None of them relished the experiences that came with success – “getting up at 5am to mime for Dutch TV,” Geordie glumly describes it – and the relationship between Ferguson and Coleman worsened. “It got poisonous,” says Coleman. “Terrible things happened that took 20 years to get over.” Violence was the least of it. “Paul tried to kill Jaz a couple of times,” laughs Kinsey. “There isn’t one member I haven’t punched once,” admits Ferguson. “I grew up in a military family and that rubbed off on me, and it grated with Jaz. And he was doing things I couldn’t approve of, that reflected badly on us. It was more serious than maggots, it was bleeding on people.”

This was the time Coleman broke into Rough Trade with a bread knife. “A bootleg came out through Rough Trade,” says Geordie. “Jaz found out, got a bottle of Jack inside him then went down when he knew they were having a meeting. He grabbed a knife and cut his arm over the table, dripping blood over their heads. It was horrifying but the point was made. The bootleg was stopped.”

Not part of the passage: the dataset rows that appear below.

(* ===== verification/Policy.v ===== *)
(** * The scheduling-policy interface: [kernel/scheduler/policy.h]

    A policy is a table of functions over the task table and the policies' static
    variables.  [PolicyLaws] is the contract the header states: a policy chooses which
    ready task runs next and updates scheduling metadata, nothing else.  The scheduler
    mechanism is proved against the contract, the policies discharge it. *)

From S2P Require Import Prelude Types Generation Task.

(** The static variables of [rr.c] and [eevdf.c]. *)
Record policy_vars := {
  g_rr_last_idx : Z;
  g_eevdf_vsys : Z
}.

(** What a policy reads and writes. *)
Record sched_mem := {
  sm_tasks : list LettuceTask;
  sm_vars : policy_vars
}.

Definition with_tasks (tb : list LettuceTask) (m : sched_mem) : sched_mem :=
  {| sm_tasks := tb; sm_vars := sm_vars m |}.

Definition sm_update (slot : Z) (f : LettuceTask → LettuceTask) (m : sched_mem) : option sched_mem :=
  tb ← task_update slot f (sm_tasks m); Some (with_tasks tb m).

Record LettuceSchedPolicyOps := {
  op_init : policy_vars → policy_vars;
  op_on_tick : option Z → Z → sched_mem → option sched_mem;
  op_pick_next : option Z → sched_mem → option (option Z * sched_mem);
  op_on_task_ready : option Z → sched_mem → option sched_mem;
  op_on_task_sleep : option Z → sched_mem → option sched_mem;
  op_on_task_wake : option Z → sched_mem → option sched_mem;
  op_on_task_block : option Z → sched_mem → option sched_mem;
  op_on_task_exit : option Z → sched_mem → option sched_mem
}.

(** ** Metadata *)

(** A task without the four fields a policy accounts in. *)
Definition task_core (t : LettuceTask) : LettuceTask := set_accounting 0 0 0 0 t.

(** Two tables that differ in scheduling metadata only. *)
Definition same_core (tb tb' : list LettuceTask) : Prop := task_core <$> tb' = task_core <$> tb.

#[export] Instance same_core_equiv : Equivalence same_core.
Proof. split; [done|by intros x y H; symmetry|]. intros x y z H1 H2. unfold same_core in *. congruence. Qed.

Record sm_ok (m : sched_mem) : Prop := {
  so_len : Z.of_nat (length (sm_tasks m)) = LETTUCE_MAX_TASKS;
  so_gen : ∀ i t, arr_get (sm_tasks m) i = Some t → gen_ok (tk_generation t)
}.

(** ** The contract *)

Definition ready_visible (t : LettuceTask) : Prop :=
  tk_state t = LETTUCE_TASK_STATE_READY ∧ task_visible t = true.

(** [policy_skips t]: a ready task the policy may overlook (virtual time at its
    maximum). *)
Class PolicyLaws (ops : LettuceSchedPolicyOps) := {
  policy_skips : LettuceTask → Prop;
  law_on_tick (slot d : Z) (m : sched_mem) :
    sm_ok m → 0 ≤ slot < LETTUCE_MAX_TASKS →
    ∃ m', op_on_tick ops (Some slot) d m = Some m' ∧ same_core (sm_tasks m) (sm_tasks m');
  law_on_task_ready (slot : Z) (m : sched_mem) :
    sm_ok m → 0 ≤ slot < LETTUCE_MAX_TASKS →
    ∃ m', op_on_task_ready ops (Some slot) m = Some m' ∧ same_core (sm_tasks m) (sm_tasks m');
  law_on_task_sleep (slot : Z) (m : sched_mem) :
    sm_ok m → 0 ≤ slot < LETTUCE_MAX_TASKS →
    ∃ m', op_on_task_sleep ops (Some slot) m = Some m' ∧ same_core (sm_tasks m) (sm_tasks m');
  law_on_task_wake (slot : Z) (m : sched_mem) :
    sm_ok m → 0 ≤ slot < LETTUCE_MAX_TASKS →
    ∃ m', op_on_task_wake ops (Some slot) m = Some m' ∧ same_core (sm_tasks m) (sm_tasks m');
  law_pick_next (curr : option Z) (m : sched_mem) :
    sm_ok m → (∀ c, curr = Some c → 0 ≤ c < LETTUCE_MAX_TASKS) →
    ∃ p m', op_pick_next ops curr m = Some (p, m') ∧ same_core (sm_tasks m) (sm_tasks m') ∧
      match p with
      | Some s => ∃ t, arr_get (sm_tasks m) s = Some t ∧
          (ready_visible t ∨ (curr = Some s ∧ tk_state t = LETTUCE_TASK_STATE_RUNNING))
      | None => ∀ i t, arr_get (sm_tasks m) i = Some t → ready_visible t → policy_skips t
      end
}.

(** ** Facts *)

Lemma task_core_accounting (a b c d : Z) (t : LettuceTask) : task_core (set_accounting a b c d t) = task_core t.
Proof. by destruct t. Qed.

Lemma task_core_fields (t t' : LettuceTask) :
  task_core t' = task_core t →
  tk_state t' = tk_state t ∧ tk_generation t' = tk_generation t ∧ tk_context t' = tk_context t ∧
  tk_id t' = tk_id t ∧ tk_service_id t' = tk_service_id t ∧ tk_domain_id t' = tk_domain_id t ∧
  tk_quantum_ticks t' = tk_quantum_ticks t ∧ tk_weight t' = tk_weight t ∧
  tk_sleep_deadline_ticks t' = tk_sleep_deadline_ticks t ∧
  tk_requested_slice_ticks t' = tk_requested_slice_ticks t.
Proof. destruct t, t'. cbn. intros [= *]. by subst. Qed.

Lemma same_core_length (tb tb' : list LettuceTask) : same_core tb tb' → length tb' = length tb.
Proof. intros H. apply (f_equal length) in H. by rewrite !length_fmap in H. Qed.

Lemma same_core_get (tb tb' : list LettuceTask) (i : Z) :
  same_core tb tb' → task_core <$> arr_get tb' i = task_core <$> arr_get tb i.
Proof.
  intros H. unfold arr_get. destruct (0 <=? i); [|done].
  rewrite <- !list_lookup_fmap. by rewrite H.
Qed.

Lemma same_core_Some (tb tb' : list LettuceTask) (i : Z) (t : LettuceTask) :
  same_core tb tb' → arr_get tb i = Some t → ∃ t', arr_get tb' i = Some t' ∧ task_core t' = task_core t.
Proof.
  intros H Ht. pose proof (same_core_get _ _ i H) as Hi. rewrite Ht in Hi. cbn in Hi.
  destruct (arr_get tb' i) as [t'|]; [|done]. cbn in Hi. exists t'. split; [done|]. congruence.
Qed.

Lemma same_core_ok (m m' : sched_mem) : same_core (sm_tasks m) (sm_tasks m') → sm_ok m → sm_ok m'.
Proof.
  intros H [Hlen Hgen]. split; [by rewrite (same_core_length _ _ H)|].
  intros i t' Ht'. symmetry in H. destruct (same_core_Some _ _ i t' H Ht') as (t & Ht & Hc).
  apply task_core_fields in Hc as (_ & <- & _). by eapply Hgen.
Qed.

Lemma same_core_update (m : sched_mem) (slot : Z) f :
  sm_ok m → 0 ≤ slot < LETTUCE_MAX_TASKS → (∀ t, task_core (f t) = task_core t) →
  ∃ t m', arr_get (sm_tasks m) slot = Some t ∧ sm_update slot f m = Some m' ∧ sm_vars m' = sm_vars m ∧
    same_core (sm_tasks m) (sm_tasks m') ∧
    ∀ i, arr_get (sm_tasks m') i = if decide (slot = i) then Some (f t) else arr_get (sm_tasks m) i.
Proof.
  intros Hok Hs Hf. destruct (arr_get_is_Some (sm_tasks m) slot) as [t Ht]; [by rewrite (so_len _ Hok)|].
  destruct (task_update_Some (sm_tasks m) slot f t Ht) as (tb & Hup & Hset & Hlen & Hget).
  exists t, (with_tasks tb m). unfold sm_update. rewrite Hup. cbn. split_and!; try done.
  unfold same_core. apply list_eq. intros i. rewrite !list_lookup_fmap, <- !arr_get_nat, Hget.
  case_decide as Hi; [|done]. rewrite <- Hi, Ht. cbn. by rewrite Hf.
Qed.

Lemma sm_scan (m : sched_mem) (slot : Z) :
  sm_ok m → 0 ≤ slot < LETTUCE_MAX_TASKS →
  ∃ t, arr_get (sm_tasks m) slot = Some t ∧
    task_scan slot (sm_tasks m) = Some (if task_visible t then Some slot else None).
Proof.
  intros Hok Hs. destruct (arr_get_is_Some (sm_tasks m) slot) as [t Ht]; [by rewrite (so_len _ Hok)|].
  exists t. split; [done|]. apply task_scan_spec; [done..|]. by apply (so_gen _ Hok _ _ Ht).
Qed.

Lemma task_inv_sm_ok (st : task_state) (v : policy_vars) :
  task_inv st → sm_ok {| sm_tasks := g_task_table st; sm_vars := v |}.
Proof. intros Hinv. split; cbn; [apply Hinv|]. intros i t Ht. by apply (ti_task _ Hinv _ _ Ht). Qed.

#[export] Hint Resolve same_core_ok task_core_accounting : lettuce.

In summer 1987, Ferguson was sacked while working on Outside The Gate. “I had developed a disdain for Jaz,” says Ferguson. “He was doing a solo album, but it cost so much, it became a Killing Joke album that I didn’t want to make. I recorded drums, but the engineer and Geordie turned the keyboard off so I played to Geordie, but then when you put the keyboard back in it made no sense. As a result, I was told I was being replaced. I went to LA and haven’t lived in England since.”

Raven also left. Andy Rourke was recruited on bass, lasting three days. “He was a lovely lad, but the only time I saw him smile was when he played a bassline from Coronation Street,” muses Geordie.

Ferguson’s departure was fraught. Not only was he a superb drummer – “one of the best in the world,” Paterson says – he’d been instrumental in creating the band’s philosophy. “It was ugly and hurtful,” says Ferguson, who developed a second career as a renowned art restorer, still smarting at his dismissal from the band he’d co-founded.